(** What was written is what is read. *)
Lemma patched_read_back workspace id actor action p f t d db db' :
  decisions_ok db → t_findings db !! id = Some f → f_workspace_id f = workspace →
  nextDecision t p (decisionOf db id f) = Ok d →
  patched workspace id actor action p f d db db' →
  ∃ f', t_findings db' !! id = Some f' ∧
    f' = setDecision f (decisionCols d (d_decision_revision (f_decision f) + 1)) ∧
    decisionOf db' id f' = d.
Proof.
  intros Hok Hf Hw (Hv & _ & Hc & Hun & Hto)%nextDecision_ok (approvals & eid & at_ & Hap & _ & ->).
  eexists. split; [simpl; apply lookup_insert_eq|]. split; [done|].
  destruct (consistent_fields t d Hv Hc) as (Hsup & _ & Hnone).
  unfold decisionOf. simpl. change (f_workspace_id (setDecision _ _)) with (f_workspace_id f). rewrite Hw.
  match goal with |- context [currentApproval _ _ _ _ ?x] => set (db' := x) end.
  destruct (decide (Disposition d = "none")) as [En|Hn].
  - rewrite En in *. rewrite bool_decide_true, bool_decide_false by done.
    destruct (Hnone eq_refl) as [Es Er].
    assert (currentApproval workspace id "none" (d_decision_revision (f_decision f) + 1) db' = None) as ->.
    { rewrite andb_false_r in Hap. rewrite <-(currentApproval_none workspace id (d_decision_revision (f_decision f)) db Hok).
      apply currentApproval_kept; [done..|]. subst db'. simpl. by rewrite Hap. }
    simpl. destruct d; simpl in *. subst. by rewrite Hsup by done.
  - rewrite (bool_decide_false (Disposition d = "none")) by done.
    destruct (dispositionTouched p) eqn:Et; simpl in Hap.
    + rewrite (bool_decide_false (Disposition d = "none")) in Hap by done. simpl in Hap.
      destruct Hap as (aid & a & Ha & Hna & ->).
      rewrite (currentApproval_new workspace id actor _ f d db db' aid a Hok Hf Hw Ha Hna) by done.
      destruct Ha as (_ & _ & _ & _ & _ & Es & Er & _ & Ee & _). simpl in *.
      destruct (Hto eq_refl Hn) as [Hr Hne]. rewrite Hr, bool_decide_false in Er by done.
      rewrite Es, Er. destruct (decide (Disposition d = "suppressed")) as [E|E].
      * rewrite bool_decide_true by done. rewrite Ee by done. destruct d; simpl in *. by subst.
      * rewrite bool_decide_false by done. rewrite Hsup in * by done. destruct d; simpl in *. subst.
        by rewrite Hsup by done.
    + destruct (Hun eq_refl) as (Ed & Es & _ & Eu & Er).
      rewrite (currentApproval_kept workspace id (Disposition d) f db db' Hok Hf) by done.
      unfold decisionOf in Ed, Es, Eu, Er. simpl in *. rewrite Hw in *. rewrite <-Ed in *.
      rewrite (bool_decide_false (Disposition d = "none")) in Es by done.
      rewrite <-Es, <-Er, <-Eu. by destruct d.
Qed.

(** ** The invariant is kept *)

Lemma currentApproval_mono ws id disp r r' db db' :
  r ≤ r' → t_approvals db ⊆ t_approvals db' →
  is_Some (currentApproval ws id disp r db) → is_Some (currentApproval ws id disp r' db').
Proof.
  intros Hr Hs [a (i & Hi & Ha)%currentApproval_elem]. eapply currentApproval_is_Some.
  - eapply lookup_weaken; [exact Hi|done].
  - apply approvalOf_true. apply approvalOf_true in Ha. naive_solver lia.
Qed.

About this task: Could you return, word for word, only the lines running from the first line of the material above to the line that contains "destruct (Hnone eq_refl) as [Es Er].", inclusive?

Written response:
(** What was written is what is read. *)
Lemma patched_read_back workspace id actor action p f t d db db' :
  decisions_ok db → t_findings db !! id = Some f → f_workspace_id f = workspace →
  nextDecision t p (decisionOf db id f) = Ok d →
  patched workspace id actor action p f d db db' →
  ∃ f', t_findings db' !! id = Some f' ∧
    f' = setDecision f (decisionCols d (d_decision_revision (f_decision f) + 1)) ∧
    decisionOf db' id f' = d.
Proof.
  intros Hok Hf Hw (Hv & _ & Hc & Hun & Hto)%nextDecision_ok (approvals & eid & at_ & Hap & _ & ->).
  eexists. split; [simpl; apply lookup_insert_eq|]. split; [done|].
  destruct (consistent_fields t d Hv Hc) as (Hsup & _ & Hnone).
  unfold decisionOf. simpl. change (f_workspace_id (setDecision _ _)) with (f_workspace_id f). rewrite Hw.
  match goal with |- context [currentApproval _ _ _ _ ?x] => set (db' := x) end.
  destruct (decide (Disposition d = "none")) as [En|Hn].
  - rewrite En in *. rewrite bool_decide_true, bool_decide_false by done.
    destruct (Hnone eq_refl) as [Es Er].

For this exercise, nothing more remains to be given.